В этом месте рассуждений Г. Шпета возникает новый важный термин – «автор». «Персона автора слова», утверждает он, имеет для художественной коммуникации («экспрессивности» в терминологии Шпета) первостепенное значение. Отношение автора к слову, к знаку, творимому им (т. е. то, что в современной теории языка именуется «дейксисом»[11] [Степанов 1998: 373–380]) становится определяющим для лингвиста и семиолога.
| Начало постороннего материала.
Lemma trimStart_idempotent s : trimStart (trimStart s) = trimStart s.
Proof.
  induction s as [s IH] using by_length.
  rewrite (trimStart_step s).
  destruct (dropWhiteSpace s) as [r |] eqn:D.
  - apply IH. eapply dropWhiteSpace_shorter; eassumption.
  - rewrite (trimStart_step s), D. reflexivity.
Qed.

Lemma trimStart_empty_WhiteSpaceOnly s : trimStart s = "" -> WhiteSpaceOnly s.
Proof.
  induction s as [s IH] using by_length.
  rewrite (trimStart_step s).
  destruct (dropWhiteSpace s) as [r |] eqn:D.
  - intros H. apply (dropWhiteSpace_WhiteSpaceOnly s r D).
    apply IH; [eapply dropWhiteSpace_shorter; eassumption | exact H].
  - intros ->. apply ws_empty.
Qed.

Lemma trimEnd_empty t : trimEnd t = "" -> trimStart t = "".
Proof.
  destruct t as [| c r]; [reflexivity |].
  cbn [trimEnd]. destruct (isEmpty (trimStart (String c r))) eqn:E.
  - intros _. destruct (trimStart (String c r)); [reflexivity | discriminate].
  - discriminate.
Qed.

Lemma trim_empty_WhiteSpaceOnly s : trim s = "" -> WhiteSpaceOnly s.
Proof.
  unfold trim. intros H. apply trimStart_empty_WhiteSpaceOnly.
  rewrite <- trimStart_idempotent. apply trimEnd_empty. exact H.
Qed.

Lemma WhiteSpaceOnly_app a b :
  WhiteSpaceOnly a -> WhiteSpaceOnly b -> WhiteSpaceOnly (a ++ b).
Proof.
  intros Ha Hb.
  induction Ha as [| c s H _ IH | c1 c2 s H _ IH | c1 c2 c3 s H _ IH]; simpl.
  - exact Hb.
  - now apply ws_one.
  - now apply ws_two.
  - now apply ws_three.
Qed.

(** What [trimEnd] cuts off is white space. *)
Lemma trimEnd_split t : exists q, t = trimEnd t ++ q /\ WhiteSpaceOnly q.
Proof.
  induction t as [| c r IH].
  - exists "". split; [reflexivity | apply ws_empty].
  - cbn [trimEnd]. destruct (isEmpty (trimStart (String c r))) eqn:E.
    + exists (String c r). split; [reflexivity |].
      apply trimStart_empty_WhiteSpaceOnly.
      destruct (trimStart (String c r)); [reflexivity | discriminate].
    + destruct IH as (q & Hq & Wq). exists q. split; [| exact Wq].
      simpl. rewrite <- Hq. reflexivity.
Qed.

Lemma trimEnd_idempotent t : trimEnd (trimEnd t) = trimEnd t.
Proof.
  induction t as [| c r IH]; [reflexivity |].
  cbn [trimEnd]. destruct (isEmpty (trimStart (String c r))) eqn:E; [reflexivity |].
  cbn [trimEnd]. rewrite IH.
  destruct (isEmpty (trimStart (String c (trimEnd r)))) eqn:E'; [| reflexivity].
  exfalso.
  assert (W : WhiteSpaceOnly (String c (trimEnd r))).
  { apply trimStart_empty_WhiteSpaceOnly.
    destruct (trimStart (String c (trimEnd r))); [reflexivity | discriminate]. }
  destruct (trimEnd_split r) as (q & Hq & Wq).
  assert (W' : WhiteSpaceOnly (String c r)).
  { rewrite Hq. apply (WhiteSpaceOnly_app (String c (trimEnd r)) q W Wq). }
  rewrite (trimStart_WhiteSpaceOnly _ W') in E. discriminate.
Qed.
В связи с этим категория «повода», «поведения автора», «отношения к сообщаемому» (на языке современной лингвистической прагматики – «речевой акт») становится самостоятельным предметом рассмотрения: «Интерпретация слова с этой точки зрения есть истолкование поведения автора в смысле его правдивости или лживости, его доброжелательного отношения к сообщаемому, его веры в него или сомнения в нем, его благоговейного или цинического к нему отношения, его убежденности в нем, его страха перед ним, его восторга и проч., и проч.» [Шпет 1926, 469].

Что же выступает в конкретном художественном акте, в конкретном произведении словесного творчества в роли знака-проводника, посредующей субстанции между миром произведения и объемлющим само произведение миром автора? Согласно Шпету, таким знаком, выражающим отношение между творением и творцом, является внутренняя форма.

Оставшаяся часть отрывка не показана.